The Special Limited Partnership (Société en Commandite Spéciale, SCSp) is a Luxembourg partnership without legal personality. It is based on a private limited partnership agreement. One or more general partners manage and are liable without limit. Limited partners provide capital and have limited liability.

Why managers and investors use it

  • Flexible contract terms inside the partnership agreement.
  • Privacy: only an extract is published; the agreement stays private.
  • Usually tax-transparent at entity level.
  • Usable as an unregulated partnership or within a fund wrapper such as a RAIF with an AIFM.
  • Common for private equity, venture capital, real estate, infrastructure and private credit.

Roles and management

  • General partner (GP): manages the partnership; unlimited liability.
  • Limited partners (LPs): provide capital; no management; limited liability.
  • Advisory bodies and investor consents can be defined in the agreement without turning LPs into managers.

Filings and records

  • Register extract filed with the Luxembourg RCS. The limited partnership agreement is not published.
  • Register of partners and capital accounts kept by the partnership.
  • If used as an AIF: AIFM appointment, depositary (if required), auditor and central administration per the chosen framework.

Common setup routes

Topic Unregulated SCSp SCSp used as a RAIF
Supervision No product authorization. AIFM may be registered or authorized depending on thresholds. RAIF uses an authorized AIFM and follows AIFMD rules via the AIFM.
EU marketing National regimes or passport if managed by an authorized AIFM. Professional-investor passport via the authorized AIFM.
Depositary Required if rules trigger it (AIF with authorized AIFM or by strategy). Depositary in Luxembourg required.
Fund-level taxes Generally transparent; no CIT/MBT/NWT at partnership level in typical models. Transparent; RAIF may owe subscription tax for certain assets.
Disclosure Public extract with GP; agreement stays private. RAIF notarial deed and investor disclosures per AIFMD.

Costs and timing

  • Setup: drafting, notary where applicable, RCS filings, provider onboarding.
  • Running: administration, AIFM/ManCo, depositary if applicable, audit if required, and legal support.
  • Timing depends on structure, bank KYC and provider coordination.

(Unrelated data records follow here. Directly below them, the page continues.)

(* ===== verification/DegreeCache.v ===== *)
(** The degree cache (src/degree_cache.rs): per-node degree deltas, the sharded
    overlay of the live engine, and the [degree_delta.dat] sidecar of a segment. *)
From S2P Require Import Prelude Types Floats PropertyValue Wal Slots MemtableReads.

Definition DEGREE_OVERLAY_SHARD_COUNT : Z := 1024.
Definition DEGREE_OVERLAY_GROUP_SIZE : Z := 128.
Definition DEGREE_OVERLAY_GROUP_COUNT : Z := 8.

Definition DEGREE_DELTA_MAGIC : list byte := str_of "OGDDLT01".
Definition DEGREE_DELTA_FORMAT_VERSION : Z := 1.
Definition DEGREE_DELTA_BLOCK_SIZE : Z := 256.
Definition HEADER_SIZE : Z := 32.
Definition BLOCK_INDEX_ENTRY_SIZE : Z := 16.
Definition DELTA_ENTRY_SIZE : Z := 64.
Definition CRC_SIZE : Z := 4.

(** [i64] addition and negation wrap. *)
Definition wrap_i64 (z : Z) : Z := of_bits 64 (to_bits 64 z).

(** ** Deltas: counters are [i64], weight sums [f64] bit patterns *)
Record DegreeDelta : Type := mkDelta {
  dd_out_degree : Z;
  dd_in_degree : Z;
  dd_out_weight_sum : Z;
  dd_in_weight_sum : Z;
  dd_self_loop_count : Z;
  dd_self_loop_weight_sum : Z;
  dd_temporal_edge_count : Z
}.
#[export] Instance DegreeDelta_eq_dec : EqDecision DegreeDelta.
Proof. solve_decision. Defined.

Module Delta.
Definition ZERO : DegreeDelta := mkDelta 0 0 0 0 0 0 0.

Definition is_zero (d : DegreeDelta) : bool :=
  (dd_out_degree d =? 0) && (dd_in_degree d =? 0)
  && Floats.is_zero F64 (dd_out_weight_sum d) && Floats.is_zero F64 (dd_in_weight_sum d)
  && (dd_self_loop_count d =? 0) && Floats.is_zero F64 (dd_self_loop_weight_sum d)
  && (dd_temporal_edge_count d =? 0).

Definition add_assign_delta (self other : DegreeDelta) : DegreeDelta :=
  mkDelta (wrap_i64 (dd_out_degree self + dd_out_degree other))
    (wrap_i64 (dd_in_degree self + dd_in_degree other))
    (f64_add (dd_out_weight_sum self) (dd_out_weight_sum other))
    (f64_add (dd_in_weight_sum self) (dd_in_weight_sum other))
    (wrap_i64 (dd_self_loop_count self + dd_self_loop_count other))
    (f64_add (dd_self_loop_weight_sum self) (dd_self_loop_weight_sum other))
    (wrap_i64 (dd_temporal_edge_count self + dd_temporal_edge_count other)).

Definition add_valid_edge (from to weight : Z) : DegreeDelta :=
  let weight := f32_to_f64 weight in
  if from =? to then mkDelta 1 1 weight weight 1 weight 0
  else mkDelta 1 0 weight 0 0 0 0.
Definition add_valid_edge_incoming (weight : Z) : DegreeDelta := mkDelta 0 1 0 (f32_to_f64 weight) 0 0 0.

Definition negate (d : DegreeDelta) : DegreeDelta :=
  mkDelta (wrap_i64 (- dd_out_degree d)) (wrap_i64 (- dd_in_degree d))
    (f64_neg (dd_out_weight_sum d)) (f64_neg (dd_in_weight_sum d))
    (wrap_i64 (- dd_self_loop_count d)) (f64_neg (dd_self_loop_weight_sum d))
    (wrap_i64 (- dd_temporal_edge_count d)).

Definition remove_valid_edge (from to weight : Z) : DegreeDelta := negate (add_valid_edge from to weight).
Definition remove_valid_edge_incoming (weight : Z) : DegreeDelta := negate (add_valid_edge_incoming weight).
Definition add_temporal_marker : DegreeDelta := mkDelta 0 0 0 0 0 0 1.
Definition remove_temporal_marker : DegreeDelta := mkDelta 0 0 0 0 0 0 (-1).
End Delta.

(** ** The entry a reader sees: counters are [u32], floored at zero *)
Record DegreeEntry : Type := mkEntry {
  de_out_degree : Z;
  de_in_degree : Z;
  de_out_weight_sum : Z;
  de_in_weight_sum : Z;
  de_self_loop_count : Z;
  de_self_loop_weight_sum : Z;
  de_temporal_edge_count : Z
}.

Definition saturating_i64_to_u32 (value : Z) : Z := if value <=? 0 then 0 else Z.min value u32_max.

Definition apply_delta (delta : DegreeDelta) : DegreeEntry :=
  let out_degree := saturating_i64_to_u32 (dd_out_degree delta) in
  let in_degree := saturating_i64_to_u32 (dd_in_degree delta) in
  let self_loop_count := saturating_i64_to_u32 (dd_self_loop_count delta) in
  mkEntry out_degree in_degree
    (if out_degree =? 0 then 0 else dd_out_weight_sum delta)
    (if in_degree =? 0 then 0 else dd_in_weight_sum delta)
    self_loop_count
    (if self_loop_count =? 0 then 0 else dd_self_loop_weight_sum delta)
    (saturating_i64_to_u32 (dd_temporal_edge_count delta)).

(** ** The overlay: 8 groups of 128 shards, each a map from node ids.  The
    copy-on-write pointers do not show in the values, except in [finish],
    which cleans only the shards no other snapshot holds; [owned] says which. *)
Abbreviation DegreeOverlayShard := (gmap Z DegreeDelta).
Abbreviation DegreeOverlaySnapshot := (list (list DegreeOverlayShard)).

Module Overlay.
Definition empty : DegreeOverlaySnapshot :=
  replicate (Z.to_nat DEGREE_OVERLAY_GROUP_COUNT) (replicate (Z.to_nat DEGREE_OVERLAY_GROUP_SIZE) ∅).

Definition degree_overlay_shard_index (node_id : Z) : Z := Z.land node_id (DEGREE_OVERLAY_SHARD_COUNT - 1).
Definition group_index (node_id : Z) : nat := Z.to_nat (degree_overlay_shard_index node_id / DEGREE_OVERLAY_GROUP_SIZE).
Definition local_index (node_id : Z) : nat := Z.to_nat (degree_overlay_shard_index node_id mod DEGREE_OVERLAY_GROUP_SIZE).

(** Indexing out of range panics; it never happens on the 8 by 128 layout. *)
Definition shard_of (groups : DegreeOverlaySnapshot) (node_id : Z) : option DegreeOverlayShard :=
  group ← groups !! group_index node_id; group !! local_index node_id.
Definition get (groups : DegreeOverlaySnapshot) (node_id : Z) : option DegreeDelta :=
  shard ← shard_of groups node_id; Some (default Delta.ZERO (shard !! node_id)).

Definition put_shard (groups : DegreeOverlaySnapshot) (node_id : Z) (shard : DegreeOverlayShard)
  : DegreeOverlaySnapshot := alter (<[local_index node_id := shard]>) (group_index node_id) groups.

(** [entry(..).or_insert(ZERO)], add, and remove when the sum is zero: shared by
    the overlay and by the engine's map of deltas. *)
Definition add_to_map (entries : gmap Z DegreeDelta) (node_id : Z) (delta : DegreeDelta) : gmap Z DegreeDelta :=
  if Delta.is_zero delta then entries
  else
    let entry := Delta.add_assign_delta (default Delta.ZERO (entries !! node_id)) delta in
    if Delta.is_zero entry then delete node_id entries else <[node_id := entry]> entries.

Definition add_delta (groups : DegreeOverlaySnapshot) (node_id : Z) (delta : DegreeDelta)
  : option DegreeOverlaySnapshot :=
  if Delta.is_zero delta then Some groups
  else
    shard ← shard_of groups node_id;
    Some (put_shard groups node_id (add_to_map shard node_id delta)).

Definition finish (owned : nat -> nat -> bool) (groups : DegreeOverlaySnapshot) : DegreeOverlaySnapshot :=
  imap (fun g group => imap (fun s (shard : DegreeOverlayShard) =>
    if owned g s then filter (fun e : Z * DegreeDelta => Delta.is_zero e.2 = false) shard else shard) group) groups.

Definition add_all (groups : DegreeOverlaySnapshot) (entries : list (Z * DegreeDelta)) : option DegreeOverlaySnapshot :=
  foldl (fun groups e => groups ← groups; add_delta groups e.1 e.2) (Some groups) entries.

Frequently asked questions

1) Does the SCSp have legal personality?
No. It is a partnership without legal personality. It acts through its partners and agents.
2) Which law governs the SCSp?
The Luxembourg law of 10 August 1915 on commercial companies, as amended. If used as an AIF, AIFMD rules apply via the appointed AIFM.
3) What must be filed at the RCS?
A public extract with mandatory items and GP identification. The limited partnership agreement remains private.
4) Who manages the partnership?
The general partner manages. Limited partners do not manage; they may have advisory or consent rights defined in the agreement.
5) How is the SCSp taxed at entity level?
Generally tax-transparent in typical investment models. No Luxembourg corporate income tax, municipal business tax or net wealth tax at partnership level.
6) Are distributions subject to Luxembourg withholding tax?
Luxembourg does not levy withholding tax on typical profit distributions from an SCSp, subject to anti-abuse and specific rules.
7) When is a depositary required?
For a RAIF and for AIFs managed by an authorized AIFM. Other cases depend on manager status and structure.
8) Are audited financial statements mandatory?
Not by default for an unregulated SCSp. Audit commonly applies under AIF frameworks and investor documentation.
9) Are annual accounts filed like a company limited by shares?
No. Books and records are kept; disclosures follow the chosen framework and investor documents.
10) What are the AIFM thresholds?
Common thresholds: EUR 100m with leverage or EUR 500m unleveraged and closed-ended. Above thresholds, authorization is required to use the EU passport.
11) Can the SCSp be set up as a RAIF?
Yes. The RAIF can take the form of an SCSp. An authorized AIFM and a Luxembourg depositary are then required.
12) How are classes and series handled?
They are permitted if allowed by the partnership agreement. Classes and series are common for carried interest and investor-specific terms.
13) How is the GP usually structured?
Often as a Luxembourg limited liability company to ring-fence liability and set governance.
14) What VAT rules may apply?
Certain fund management services can be VAT-exempt. The position depends on the regime and the services supplied.
15) Can the SCSp conduct commercial activity?
The SCSp is designed for investment holding and related activities. Commercial operations require separate analysis.
16) How are conflicts of interest addressed?
Through clear rules in the partnership agreement, related-party checks, and advisory committee oversight if used.
17) Can non-EU investors subscribe?
Yes, subject to eligibility, sanctions compliance and investor classification rules.
18) What investor disclosures are standard?
Strategy, risks, fees, valuation, liquidity, leverage and governance; AIFMD disclosures where applicable.
19) How is marketing performed in the EU?
Through national private-placement regimes or via the AIFMD passport when managed by an authorized AIFM and addressed to professional investors.
20) Can the SCSp be reorganized or migrated?
Reorganizations may be achieved via transfers, contributions or continuations where permitted. Legal and tax advice is required before any change.